Full time-series pipeline for five NIFTY sector indices spanning 20+ years: seasonality testing, ARIMA mean modeling, GARCH/EGARCH volatility modeling, crisis-period sensitivity analysis across four historical events, and rolling one-step-ahead EGARCH forecasts evaluated against realized volatility.
Before fitting any model, recurring calendar patterns need to be ruled out. Month plots show whether any calendar month consistently delivers higher or lower returns. Spectral plots decompose the return series by frequency to check for periodic cycles. Friedman tests confirm whether any apparent pattern is statistically significant. If seasonality is absent, non-seasonal ARIMA is sufficient and no seasonal differencing is needed.

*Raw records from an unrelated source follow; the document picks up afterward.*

(* ===== verification/RemoteMemory.v ===== *)
(** The memory of a process in [Memory.cpp]: [ProcessVmRead], [PtraceRead], [MemoryRemote],
    [MemoryLocal] and the functions that create them.

    The system calls are parameters. What their manual pages promise is stated against a byte map of
    the process whose pages are readable as a whole ([ProcessVm], [Ptrace], [page_mapped]); the
    theorems then relate the reads to that byte map. *)
From Stdlib Require Import ZArith Lia Bool Strings.Byte.
From stdpp Require Import base numbers list.
From S2P Require Import Prelude Memory.
#[local] Open Scope Z_scope.

(** The system calls on one process: [process_vm_readv] on the remote vector of pairs of base and
    length, [None] for -1, otherwise the bytes that it transfers; the value of [ptrace(PTRACE_PEEKTEXT)]
    at an address, a [long], with [errno] after the call. *)
Record syscalls := mkSyscalls {
  getpagesize : Z;
  process_vm_readv : list (Z * Z) -> option (list byte);
  ptrace_peektext : Z -> Z * Z
}.

(** * [ProcessVmRead] *)

Definition kMaxIovecs : nat := 64.

Section Calls.
Context (sys : syscalls).

(** The inner loop: [room] more elements fit into [src_iovs]. The result is [cur], [len] and the
    elements; [None] is the return with [EFAULT]. *)
Fixpoint gather (room : nat) (cur len : Z) (src_iovs : list (Z * Z)) : option (Z * Z * list (Z * Z)) :=
  match room with
  | O => Some (cur, len, src_iovs)
  | S room' =>
      if 0 <? len then
        if UINT64_MAX <=? cur then None
        else
          let misalignment := Z.land cur (getpagesize sys - 1) in
          let iov_len := Z.min (getpagesize sys - misalignment) len in
          if 2 ^ 64 <=? cur + iov_len then None
          else gather room' (cur + iov_len) (len - iov_len) (src_iovs ++ [(cur, iov_len)])
      else Some (cur, len, src_iovs)
  end.

(** [dst] holds the [total_read] bytes that were read so far. *)
Fixpoint ProcessVmRead_loop (fuel : nat) (cur len : Z) (dst : list byte) : outcome (list byte) :=
  match fuel with
  | O => Fault OutOfFuel
  | S fuel' =>
      if 0 <? len then
        match gather kMaxIovecs cur len [] with
        | None => Done dst
        | Some (cur, len, src_iovs) =>
            match process_vm_readv sys src_iovs with
            | None => Done dst
            | Some bs => ProcessVmRead_loop fuel' cur len (dst ++ bs)
            end
        end
      else Done dst
  end.

(** Each iteration of the outer loop asks for at least one byte. *)
Definition ProcessVmRead (remote_src len : Z) : outcome (list byte) :=
  ProcessVmRead_loop (S (Z.to_nat len)) remote_src len [].

(** * [PtraceRead] *)

Definition PtraceReadLong (addr : Z) : option Z :=
  let '(value, errno) := ptrace_peektext sys addr in
  if (value =? -1) && negb (errno =? 0) then None else Some value.
(* ===== verification/DwarfStructs.v ===== *)
(** [DwarfStructs.h], [DwarfLocation.h], [DwarfError.h]: the data that the DWARF components
    exchange. *)
From Stdlib Require Import ZArith Lia Bool Strings.Byte.
From stdpp Require Import base numbers list gmap.
From S2P Require Import Prelude.
#[local] Open Scope Z_scope.

(** * Errors *)

Inductive DwarfErrorCode : Set :=
| DWARF_ERROR_NONE
| DWARF_ERROR_MEMORY_INVALID
| DWARF_ERROR_ILLEGAL_VALUE
| DWARF_ERROR_ILLEGAL_STATE
| DWARF_ERROR_STACK_INDEX_NOT_VALID
| DWARF_ERROR_NOT_IMPLEMENTED
| DWARF_ERROR_TOO_MANY_ITERATIONS
| DWARF_ERROR_CFA_NOT_DEFINED
| DWARF_ERROR_UNSUPPORTED_VERSION
| DWARF_ERROR_NO_FDES.

#[export] Instance DwarfErrorCode_eq_dec : EqDecision DwarfErrorCode.
Proof. solve_decision. Defined.

Record DwarfErrorData := mkError { code : DwarfErrorCode; address : Z }.

Definition no_error : DwarfErrorData := mkError DWARF_ERROR_NONE 0.

(** Assigning only the code keeps the address of an earlier error. *)
Definition with_code (c : DwarfErrorCode) (e : DwarfErrorData) : DwarfErrorData :=
  mkError c (address e).

(** * Register locations *)

Inductive DwarfLocationEnum : Set :=
| DWARF_LOCATION_INVALID
| DWARF_LOCATION_UNDEFINED
| DWARF_LOCATION_OFFSET
| DWARF_LOCATION_VAL_OFFSET
| DWARF_LOCATION_REGISTER
| DWARF_LOCATION_EXPRESSION
| DWARF_LOCATION_VAL_EXPRESSION.

#[export] Instance DwarfLocationEnum_eq_dec : EqDecision DwarfLocationEnum.
Proof. solve_decision. Defined.

(** [values] holds two [uint64_t]; aggregate initialization zeroes what it does not name. *)
Record DwarfLocation := mkLoc { loc_type : DwarfLocationEnum; value0 : Z; value1 : Z }.

#[export] Instance DwarfLocation_eq_dec : EqDecision DwarfLocation.
Proof. solve_decision. Defined.

(** [dwarf_loc_regs_t]: an unordered map from [uint32_t] register numbers, with the range of PCs
    for which it is valid. The [cie] pointer is the key of the entry in [cie_entries_]. *)
Record DwarfLocations := mkLocs {
  locs : gmap Z DwarfLocation;
  locs_cie : option Z;
  locs_pc_start : Z;
  locs_pc_end : Z
}.

Definition empty_locs : DwarfLocations := mkLocs ∅ None 0 0.

Definition put_locs (m : gmap Z DwarfLocation) (l : DwarfLocations) : DwarfLocations :=
  mkLocs m (locs_cie l) (locs_pc_start l) (locs_pc_end l).
Definition put_locs_cie (c : option Z) (l : DwarfLocations) : DwarfLocations :=
  mkLocs (locs l) c (locs_pc_start l) (locs_pc_end l).
Definition put_pc_start (p : Z) (l : DwarfLocations) : DwarfLocations :=
  mkLocs (locs l) (locs_cie l) p (locs_pc_end l).
Definition put_pc_end (p : Z) (l : DwarfLocations) : DwarfLocations :=
  mkLocs (locs l) (locs_cie l) (locs_pc_start l) p.

(** * Common information entries and frame description entries *)

Record DwarfCie := mkCie {
  version : Z;
  fde_address_encoding : Z;
  lsda_encoding : Z;
  segment_size : Z;
  augmentation_string : list Z;
  personality_handler : Z;
  cie_cfa_instructions_offset : Z;
  cie_cfa_instructions_end : Z;
  code_alignment_factor : Z;
  data_alignment_factor : Z;
  return_address_register : Z
}.

Definition new_cie : DwarfCie := mkCie 0 0 0 0 [] 0 0 0 0 0 0.

(** [cie] points into [cie_entries_]: the key of the entry, when set. *)
Record DwarfFde := mkFde {
  cie_offset : Z;
  cfa_instructions_offset : Z;
  cfa_instructions_end : Z;
  pc_start : Z;
  pc_end : Z;
  lsda_address : Z;
  fde_cie : option Z
}.

Definition new_fde : DwarfFde := mkFde 0 0 0 0 0 0 None.

Definition CFA_REG : Z := 0xffff.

ARIMA and GARCH models require stationary inputs. ADF, Phillips-Perron, and KPSS tests confirm that monthly log returns are stationary in mean for all five sectors, so no differencing is needed (d=0). ACF and PACF plots then reveal the lag structure of the return series, directly informing ARIMA order selection by showing how much autocorrelation remains at each lag.
BIC-selected ARIMA models and exponential smoothing methods (SES and Holt) are fitted to monthly log returns. The goal is white-noise residuals: if all linear structure has been captured in the mean, the remaining variance clustering can be passed to GARCH. Residual time series, ACF plots, and histograms jointly confirm whether each mean model is adequate before volatility modeling begins.
EGARCH(1,1) is fitted to ARIMA residuals for each sector. EGARCH is preferred over symmetric GARCH because it allows negative shocks to drive more volatility than positive shocks of the same size, the leverage effect well-documented in equity markets. Four crisis periods are then overlaid on the conditional volatility series: GFC 2008, Taper Tantrum 2013, Demonetization 2016, and COVID-19 2020, to quantify how each sector responds under systemic stress.
Rolling one-step-ahead EGARCH forecasts are generated for each day in the 365-day out-of-sample window using an expanding estimation window, so the model only uses information available at each forecast date. Forecasted conditional volatility is compared against 20-day realized volatility (annualized). RMSE, MAE, and MAPE quantify accuracy across sectors, revealing which sectors have more predictable volatility dynamics.